→ **Work to complete**
Whenever the word "then" shows up in a line of the data, copy that line.

*** Data ***

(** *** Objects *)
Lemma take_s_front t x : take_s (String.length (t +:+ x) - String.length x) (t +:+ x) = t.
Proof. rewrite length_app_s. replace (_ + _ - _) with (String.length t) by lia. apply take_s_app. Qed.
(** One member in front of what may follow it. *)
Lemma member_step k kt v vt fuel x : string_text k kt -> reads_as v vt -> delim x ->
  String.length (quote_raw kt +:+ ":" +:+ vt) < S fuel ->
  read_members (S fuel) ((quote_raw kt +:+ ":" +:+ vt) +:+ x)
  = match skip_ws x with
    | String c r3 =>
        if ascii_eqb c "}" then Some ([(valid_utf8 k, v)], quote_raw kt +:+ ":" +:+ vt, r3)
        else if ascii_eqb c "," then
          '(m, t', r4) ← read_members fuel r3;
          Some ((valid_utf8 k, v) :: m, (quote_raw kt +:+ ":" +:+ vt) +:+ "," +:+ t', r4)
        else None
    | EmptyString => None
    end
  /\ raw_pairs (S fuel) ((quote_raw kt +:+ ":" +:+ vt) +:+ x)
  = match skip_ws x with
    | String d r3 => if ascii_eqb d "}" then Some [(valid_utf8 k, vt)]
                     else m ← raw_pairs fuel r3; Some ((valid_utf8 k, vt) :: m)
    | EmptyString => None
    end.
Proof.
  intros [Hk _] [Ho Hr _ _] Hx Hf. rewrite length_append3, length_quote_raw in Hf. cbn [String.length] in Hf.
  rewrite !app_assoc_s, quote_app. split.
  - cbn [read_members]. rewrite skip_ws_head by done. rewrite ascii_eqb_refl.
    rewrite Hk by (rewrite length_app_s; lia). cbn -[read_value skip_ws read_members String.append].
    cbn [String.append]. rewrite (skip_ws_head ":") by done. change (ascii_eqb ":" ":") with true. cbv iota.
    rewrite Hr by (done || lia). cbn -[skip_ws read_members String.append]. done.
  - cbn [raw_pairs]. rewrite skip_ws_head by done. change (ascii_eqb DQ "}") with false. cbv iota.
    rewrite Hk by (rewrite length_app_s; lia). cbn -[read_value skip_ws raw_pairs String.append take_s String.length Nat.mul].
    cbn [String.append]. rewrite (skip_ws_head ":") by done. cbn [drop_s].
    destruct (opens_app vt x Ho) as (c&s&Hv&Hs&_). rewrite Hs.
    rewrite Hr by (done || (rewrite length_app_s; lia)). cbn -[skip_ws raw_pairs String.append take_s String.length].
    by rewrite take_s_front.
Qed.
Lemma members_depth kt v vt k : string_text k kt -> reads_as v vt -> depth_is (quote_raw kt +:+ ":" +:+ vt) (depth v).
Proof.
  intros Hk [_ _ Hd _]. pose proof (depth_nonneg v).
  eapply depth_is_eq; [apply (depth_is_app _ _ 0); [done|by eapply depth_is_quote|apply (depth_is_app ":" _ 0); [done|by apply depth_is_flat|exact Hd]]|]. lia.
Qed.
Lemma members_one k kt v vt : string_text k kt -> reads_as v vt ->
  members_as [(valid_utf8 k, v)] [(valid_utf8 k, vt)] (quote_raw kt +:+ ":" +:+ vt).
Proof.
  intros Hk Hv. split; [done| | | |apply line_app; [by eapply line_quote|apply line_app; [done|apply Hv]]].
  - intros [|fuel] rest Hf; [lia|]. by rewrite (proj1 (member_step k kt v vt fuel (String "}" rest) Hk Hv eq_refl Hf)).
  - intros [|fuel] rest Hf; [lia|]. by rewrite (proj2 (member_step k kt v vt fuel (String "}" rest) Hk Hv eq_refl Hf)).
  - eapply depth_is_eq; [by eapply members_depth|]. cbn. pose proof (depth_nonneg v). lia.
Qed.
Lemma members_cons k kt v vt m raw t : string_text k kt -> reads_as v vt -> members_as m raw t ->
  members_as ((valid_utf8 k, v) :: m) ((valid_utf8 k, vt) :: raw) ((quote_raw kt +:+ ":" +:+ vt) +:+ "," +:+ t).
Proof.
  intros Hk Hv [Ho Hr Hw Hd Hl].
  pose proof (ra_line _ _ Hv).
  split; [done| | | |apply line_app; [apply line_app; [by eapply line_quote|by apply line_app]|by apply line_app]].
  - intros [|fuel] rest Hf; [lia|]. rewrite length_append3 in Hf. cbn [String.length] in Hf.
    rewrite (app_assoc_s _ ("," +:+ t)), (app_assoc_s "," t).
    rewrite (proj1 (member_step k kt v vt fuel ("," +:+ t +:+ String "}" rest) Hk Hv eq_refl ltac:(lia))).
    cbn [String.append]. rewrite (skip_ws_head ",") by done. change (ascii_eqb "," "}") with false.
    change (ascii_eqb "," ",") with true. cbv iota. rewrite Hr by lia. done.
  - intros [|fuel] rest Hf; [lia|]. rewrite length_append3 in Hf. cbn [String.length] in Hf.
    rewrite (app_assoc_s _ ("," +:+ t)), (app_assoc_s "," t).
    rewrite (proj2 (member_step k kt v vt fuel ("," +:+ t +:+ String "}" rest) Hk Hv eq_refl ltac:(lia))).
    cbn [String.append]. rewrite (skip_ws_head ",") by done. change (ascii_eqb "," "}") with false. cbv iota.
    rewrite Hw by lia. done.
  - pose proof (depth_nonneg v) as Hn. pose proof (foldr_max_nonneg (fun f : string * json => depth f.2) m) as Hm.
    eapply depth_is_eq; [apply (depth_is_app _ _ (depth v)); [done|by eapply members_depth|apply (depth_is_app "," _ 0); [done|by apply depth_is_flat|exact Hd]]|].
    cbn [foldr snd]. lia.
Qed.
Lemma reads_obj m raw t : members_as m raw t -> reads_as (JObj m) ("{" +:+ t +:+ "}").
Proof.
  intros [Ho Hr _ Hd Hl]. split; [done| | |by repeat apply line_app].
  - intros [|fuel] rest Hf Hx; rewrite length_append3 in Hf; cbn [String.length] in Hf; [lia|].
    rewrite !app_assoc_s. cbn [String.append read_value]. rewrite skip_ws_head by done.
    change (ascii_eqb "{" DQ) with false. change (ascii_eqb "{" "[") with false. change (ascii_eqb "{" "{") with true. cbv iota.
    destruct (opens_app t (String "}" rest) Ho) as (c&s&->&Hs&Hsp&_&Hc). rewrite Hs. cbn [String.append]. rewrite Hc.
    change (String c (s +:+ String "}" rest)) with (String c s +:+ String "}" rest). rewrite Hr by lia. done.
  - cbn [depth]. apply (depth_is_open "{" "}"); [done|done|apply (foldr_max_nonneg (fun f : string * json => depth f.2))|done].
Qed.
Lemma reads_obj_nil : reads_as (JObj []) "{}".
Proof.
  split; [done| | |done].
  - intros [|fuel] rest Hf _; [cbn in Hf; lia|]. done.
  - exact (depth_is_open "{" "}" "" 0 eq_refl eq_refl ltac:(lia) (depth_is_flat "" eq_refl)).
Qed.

*** End of Data ***

→ **Solved problem**
        if ascii_eqb c "}" then Some ([(valid_utf8 k, v)], quote_raw kt +:+ ":" +:+ vt, r3)
        else if ascii_eqb c "," then
    | String d r3 => if ascii_eqb d "}" then Some [(valid_utf8 k, vt)]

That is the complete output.